# [WHAT THE EXERCISE ASKS]
What lines of the data include the string "eapply"? Copy them all.

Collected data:
####################

Lemma read_bytes_ok b n :
  wf b -> 0 <= n -> read_pos_ b + n <= size b ->
  read_bytes n b = (Ok (slice (read_pos_ b) n (buffer_ b)), moved b n).
Proof.
  intros Hb Hn Hle. unfold read_bytes.
  erewrite bind_ok by (by apply check_read_pass).
  erewrite bind_ok by done.
  destruct (Z.leb_spec (read_pos_ b) (size b)); [|lia].
  destruct (Z.leb_spec (read_pos_ b + n) (size b)); [|lia]. simpl.
  erewrite bind_ok by (by apply advance_moved). done.
Qed.

Lemma read_bytes_short b n :
  wf b -> n < max_vec -> size b < read_pos_ b + n -> read_bytes n b = not_enough b.
Proof. intros. unfold read_bytes. eapply bind_throw. by apply check_read_fail. Qed.

Lemma read_string_raw_be_ok b n :
  wf b -> 0 < n -> read_pos_ b + n <= size b ->
  read_string_raw_be n b = (Ok (slice (read_pos_ b) n (buffer_ b)), moved b n).
Proof.
  intros. unfold read_string_raw_be. by rewrite checked_copy.
Qed.

Lemma read_string_raw_le_ok b n :
  wf b -> 0 < n -> read_pos_ b + n <= size b ->
  read_string_raw_le n b = (Ok (rev (slice (read_pos_ b) n (buffer_ b))), moved b n).
Proof.
  intros. unfold read_string_raw_le. by rewrite checked_copy.
Qed.
Lemma read_string_raw_short b n :
  wf b -> n < max_vec -> size b < read_pos_ b + n ->
  read_string_raw_be n b = not_enough b /\ read_string_raw_le n b = not_enough b.
Proof.
  intros. unfold read_string_raw_be, read_string_raw_le.
  split; eapply bind_throw; by apply check_read_fail.
Qed.

(** The NUL-terminated readers. *)
Definition starts_with_nul_or_empty (rest : list Z) : Prop :=
  match rest with [] => True | c :: _ => c = 0 end.

Definition nul_width (rest : list Z) : Z := match rest with [] => 0 | _ => 1 end.

Lemma nul_width_range rest : 0 <= nul_width rest <= zlen rest.
Proof. destruct rest as [|? rest]; simpl; [done|pose proof (zlen_nonneg rest); zlia]. Qed.

Lemma lookup_at_cursor (b : ByteBuffer) pre c rest :
  buffer_ b = pre ++ c :: rest -> read_pos_ b = zlen pre ->
  buffer_ b !! Z.to_nat (read_pos_ b) = Some c.
Proof. intros -> ->. unfold zlen. rewrite Nat2Z.id. by apply list_lookup_middle. Qed.

Lemma size_at_cursor b pre s :
  buffer_ b = pre ++ s -> read_pos_ b = zlen pre -> size b = read_pos_ b + zlen s.
Proof. intros E ->. unfold size. rewrite E. zlia. Qed.

Lemma read_nt_loop_ok s : forall pre rest fuel str b,
  wf b -> buffer_ b = pre ++ s ++ rest -> read_pos_ b = zlen pre ->
  Forall (fun c => c <> 0) s -> starts_with_nul_or_empty rest ->
  zlen s + nul_width rest <= Z.of_nat fuel ->
  read_nt_loop fuel str b = (Ok (str ++ s), moved b (zlen s + nul_width rest)).
Proof.
  induction s as [|c s IH]; intros pre rest fuel str b Hb E Hp Hs Hr Hf.
  - pose proof (size_at_cursor _ _ _ E Hp) as Hsz. simpl in *. rewrite app_nil_r.
    destruct rest as [|c rest]; simpl in *.
    + assert (moved b (zlen [] + 0) = b) as ->.
      { unfold moved. destruct b; simpl. f_equal. zlia. }
      destruct fuel; simpl; [done|]. rewrite Hsz.
      destruct (Z.ltb_spec (read_pos_ b) (read_pos_ b + zlen (@nil Z))); [zlia|done].
    + subst c. destruct fuel; [zlia|]. simpl. rewrite Hsz.
      destruct (Z.ltb_spec (read_pos_ b) (read_pos_ b + zlen (0 :: rest)));
        [|pose proof (zlen_nonneg rest); zlia].
      erewrite bind_ok by (eapply next_byte_ok; eauto using lookup_at_cursor). done.
  - apply Forall_cons in Hs as [Hc Hs].
    pose proof (size_at_cursor _ _ _ E Hp) as Hsz.
    pose proof (zlen_nonneg s). pose proof (zlen_nonneg rest).
    pose proof (nul_width_range rest).
    destruct fuel; [zlia|]. simpl. rewrite Hsz.
    destruct (Z.ltb_spec (read_pos_ b) (read_pos_ b + zlen ((c :: s) ++ rest))); [|zlia].
    erewrite bind_ok by (eapply next_byte_ok; eauto using lookup_at_cursor).
    destruct (Z.eqb_spec c 0); [done|].
    rewrite (IH (pre ++ [c]) rest); auto.
    + rewrite <- app_assoc. unfold moved. simpl. do 2 f_equal. zlia.
    + apply moved_wf; auto; zlia.
    + simpl. by rewrite E, <- app_assoc.
    + simpl. zlia.
    + zlia.
Qed.

(** Every buffer splits at the first NUL after the cursor. *)
Lemma split_at_nul (l : list Z) :
  exists s rest, l = s ++ rest /\ Forall (fun c => c <> 0) s /\ starts_with_nul_or_empty rest.
Proof.
  induction l as [|c l (s & rest & -> & Hs & Hr)].
  - by exists [], [].
  - destruct (decide (c = 0)) as [->|Hc].
    + by exists [], (0 :: s ++ rest).
    + exists (c :: s), rest. split_and!; auto.
Qed.

Lemma cursor_split b : wf b ->
  exists pre, buffer_ b = pre ++ drop (Z.to_nat (read_pos_ b)) (buffer_ b) /\ read_pos_ b = zlen pre.
Proof.
  intros (_ & ? & _). exists (take (Z.to_nat (read_pos_ b)) (buffer_ b)).
  rewrite take_drop. split; [done|]. unfold size in *. zlia.
Qed.

Lemma read_string_nt_ok b pre s rest :
  wf b -> buffer_ b = pre ++ s ++ rest -> read_pos_ b = zlen pre ->
  Forall (fun c => c <> 0) s -> starts_with_nul_or_empty rest ->
  read_string_nt_be b = (Ok s, moved b (zlen s + nul_width rest)) /\
  read_string_nt_le b = (Ok (rev s), moved b (zlen s + nul_width rest)).
Proof.
  intros Hb E Hp Hs Hr.
  assert (read_nt_loop (nt_fuel b) [] b = (Ok s, moved b (zlen s + nul_width rest))) as Hl.
  { rewrite (read_nt_loop_ok s pre rest); auto. unfold nt_fuel.
    rewrite (size_at_cursor _ _ _ E Hp). pose proof (zlen_nonneg s).
    pose proof (nul_width_range rest).
    zlia. }
  unfold read_string_nt_be, read_string_nt_le. rewrite Hl.
  split; [done|]. by erewrite bind_ok by exact Hl.
Qed.
End read_lemmas.

(** ** Decoding: the inverse of the reference encoding *)

Definition decode (k : kind) (bs : list Z) : value :=
  match k with
  | KU8 => VInt (of_le_bytes bs)
  | KI8 => VInt (to_signed 8 (of_le_bytes bs))
  | KU16 o | KU32 o | KU64 o => VInt (dec_int o bs)
  | KI16 o => VInt (to_signed 16 (dec_int o bs))
  | KI32 o => VInt (to_signed 32 (dec_int o bs))
  | KI64 o => VInt (to_signed 64 (dec_int o bs))
  | KFloat o => VFloat (Float (dec_int o bs))
  | KDouble o => VDouble (Double (dec_int o bs))
  | KBool => VBool (negb (of_le_bytes bs =? 0))
  | KRaw o _ | KNt o => VBytes (enc_str o bs)
  | KBytes _ => VBytes bs
  end.

(** The lengths a caller may pass: a raw string has at least one byte (see
    [read_string_raw_empty_at_end]), and no length exceeds any vector. *)
Definition length_ok (k : kind) : Prop :=
  match k with
  | KRaw _ n => 0 < n < max_vec
  | KBytes n => 0 <= n < max_vec
  | _ => True
  end.

Lemma length_ok_wanted k n : length_ok k -> wanted k = Some n -> 0 <= n < max_vec.
Proof. destruct k; simpl; intros; simplify_eq; unfold max_vec in *; lia. Qed.

Lemma dec_enc_int o n v : dec_int o (enc_int o n v) = v mod 256 ^ Z.of_nat n.
Proof. destruct o; [apply of_be_be_bytes|apply of_le_le_bytes]. Qed.

Lemma dec_enc_unsigned o n w v :
  w = 8 * Z.of_nat n -> in_unsigned w v -> dec_int o (enc_int o n v) = v.
Proof.
  intros -> H. rewrite dec_enc_int. apply Z.mod_small.
  unfold in_unsigned in H. by rewrite Z.pow_mul_r in H by lia.
Qed.

Lemma dec_enc_signed o n w v :
  w = 8 * Z.of_nat n -> 1 <= w -> in_signed w v -> to_signed w (dec_int o (enc_int o n v)) = v.
Proof.
  intros -> Hw H. rewrite dec_enc_int. change 256 with (2 ^ 8).
  rewrite <- Z.pow_mul_r by lia. by apply to_signed_wrap.
Qed.

Lemma rev_enc_str o s : enc_str o (enc_str o s) = s.
Proof. destruct o; simpl; [done|apply rev_involutive]. Qed.

Lemma zlen_enc_str o s : zlen (enc_str o s) = zlen s.
Proof. destruct o; simpl; [done|apply zlen_rev]. Qed.

Lemma decode_encode k v :
  in_domain k v -> (forall o, k <> KNt o) -> decode k (encode k v) = v.
Proof.
  intros Hd Hnt.
  destruct k as [| |o|o|o|o|o|o|o|o| |o n|o|n], v as [z|[z]|[z]|[]|s];
    try (by destruct Hd); cbn [decode encode float_bits double_bits];
    try (by destruct (Hnt o)); rewrite ?rev_enc_str; try done; do 2 f_equal;
    first [ by eapply dec_enc_unsigned | by apply dec_enc_signed
          | by apply (dec_enc_unsigned LE 1 8) | by apply (dec_enc_signed LE 1 8) | idtac ].
Qed.

Lemma zlen_enc_int o n v : zlen (enc_int o n v) = Z.of_nat n.
Proof. destruct o; [apply zlen_be_bytes|apply zlen_le_bytes]. Qed.

Lemma zlen_encode k v n :
  in_domain k v -> wanted k = Some n -> zlen (encode k v) = n.
Proof.
  destruct k as [| |o|o|o|o|o|o|o|o| |[] m|o|m], v as [| | |[]|]; simpl;
    intros Hd Hw; try (by destruct Hd); simplify_eq;
    rewrite ?zlen_enc_int; try done; destruct Hd as [? _]; zlia.
Qed.

Section kind_lemmas.
Context {host : Host}.

Lemma read_kind_fixed k n b :
  wf b -> length_ok k -> wanted k = Some n -> read_pos_ b + n <= size b ->
  read_kind k b = (Ok (decode k (slice (read_pos_ b) n (buffer_ b))), moved b n).
Proof.
  intros Hb Hl Hw Hle.
  destruct k as [| |[]|[]|[]|[]|[]|[]|[]|[]| |[] m|o|m]; simpl in Hw, Hl; simplify_eq;
    cbn [read_kind decode dec_int];
    unfold read_int8, read_int16_be, read_int16_le, read_int32_be, read_int32_le,
      read_int64_be, read_int64_le, read_float_be, read_float_le, read_double_be,
      read_double_le, read_bool.
  all: try by rewrite ?bind_assoc; erewrite bind_ok by (by apply read_uint8_ok).
  all: try by rewrite ?bind_assoc; erewrite bind_ok by (apply read_object_be; by auto with lia).
  all: try by rewrite ?bind_assoc; erewrite bind_ok by (apply read_object_le; by auto with lia).
  all: try by erewrite bind_ok by (apply read_string_raw_be_ok; auto; lia).
  all: try by erewrite bind_ok by (apply read_string_raw_le_ok; auto; lia).
  all: try by erewrite bind_ok by (apply read_bytes_ok; auto; lia).
  rewrite bind_assoc. erewrite bind_ok by (apply check_read_pass; auto; lia).
  rewrite bind_assoc. by erewrite bind_ok by (by apply read_uint8_ok).
Qed.

Lemma read_kind_short k n b :
  wf b -> length_ok k -> wanted k = Some n -> size b < read_pos_ b + n ->
  read_kind k b = not_enough b.
Proof.
  intros Hb Hl Hw Hlt. destruct (length_ok_wanted _ _ Hl Hw) as [_ Hn].
  destruct k as [| |[]|[]|[]|[]|[]|[]|[]|[]| |[] m|o|m]; simpl in Hw, Hl; simplify_eq;
    cbn [read_kind]; repeat eapply bind_throw;
    first [ by apply check_read_fail | by apply read_bytes_short ].
Qed.

Lemma read_kind_nt o b :
  wf b -> exists s rest,
    drop (Z.to_nat (read_pos_ b)) (buffer_ b) = s ++ rest /\
    Forall (fun c => c <> 0) s /\ starts_with_nul_or_empty rest /\
    read_kind (KNt o) b = (Ok (VBytes (enc_str o s)), moved b (zlen s + nul_width rest)) /\
    read_pos_ b + (zlen s + nul_width rest) <= size b.
Proof.
  intros Hb. destruct (cursor_split b Hb) as (pre & E & Hp).
  destruct (split_at_nul (drop (Z.to_nat (read_pos_ b)) (buffer_ b))) as (s & rest & Ed & Hs & Hr).
  exists s, rest. rewrite Ed in E.
  destruct (read_string_nt_ok b pre s rest Hb E Hp Hs Hr) as [Hbe Hle].
  split_and!; auto.
  - destruct o; cbn [read_kind]; by erewrite bind_ok by eassumption.
  - rewrite (size_at_cursor _ _ _ E Hp).
    pose proof (nul_width_range rest).
    zlia.
Qed.

(** One field read back from where it was written. *)
Lemma read_kind_encode k v b pre post :
  in_domain k v -> wf b -> buffer_ b = pre ++ encode k v ++ post -> read_pos_ b = zlen pre ->
  read_kind k b = (Ok v, moved b (zlen (encode k v))).
Proof.
  intros Hd Hb E Hp. destruct (wanted k) as [n|] eqn:Hw.
  - assert (length_ok k) as Hl.
    { pose proof (size_at_cursor _ _ _ E Hp) as Hsz. destruct Hb as (_ & ? & ?).
      pose proof (zlen_nonneg post). rewrite zlen_app, (zlen_encode _ _ _ Hd Hw) in Hsz.
      destruct k, v; simpl in Hd, Hw |- *; simplify_eq; try done;
        destruct_and?; pose proof (zlen_nonneg l); lia. }
    pose proof (zlen_encode _ _ _ Hd Hw) as Hz.
    rewrite (read_kind_fixed k n); auto.
    + rewrite <- Hz, Hp, E, slice_app_length, decode_encode; auto. intros o ->. done.
    + rewrite (size_at_cursor _ _ _ E Hp). pose proof (zlen_nonneg post). zlia.
  - destruct k as [| | | | | | | | | | |? ?|o|?]; try done.
    destruct v as [| | | |s]; try by destruct Hd.
    destruct Hd as [Hs Hok]. cbn [encode read_kind] in *.
    rewrite <- app_assoc in E.
    destruct (read_string_nt_ok b pre (enc_str o s) ([0] ++ post) Hb E Hp) as [Hbe Hle];
      [destruct o; simpl; auto using Forall_rev|done|].
    rewrite zlen_app. simpl in *. rewrite zlen_cons, zlen_nil.
    destruct o; simpl in *; rewrite ?rev_involutive in *; by erewrite bind_ok by eassumption.
Qed.
End kind_lemmas.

####################

# [EXERCISE OUTPUT]
Proof. intros. unfold read_bytes. eapply bind_throw. by apply check_read_fail. Qed.
  split; eapply bind_throw; by apply check_read_fail.
      erewrite bind_ok by (eapply next_byte_ok; eauto using lookup_at_cursor). done.
    erewrite bind_ok by (eapply next_byte_ok; eauto using lookup_at_cursor).
    first [ by eapply dec_enc_unsigned | by apply dec_enc_signed
    cbn [read_kind]; repeat eapply bind_throw;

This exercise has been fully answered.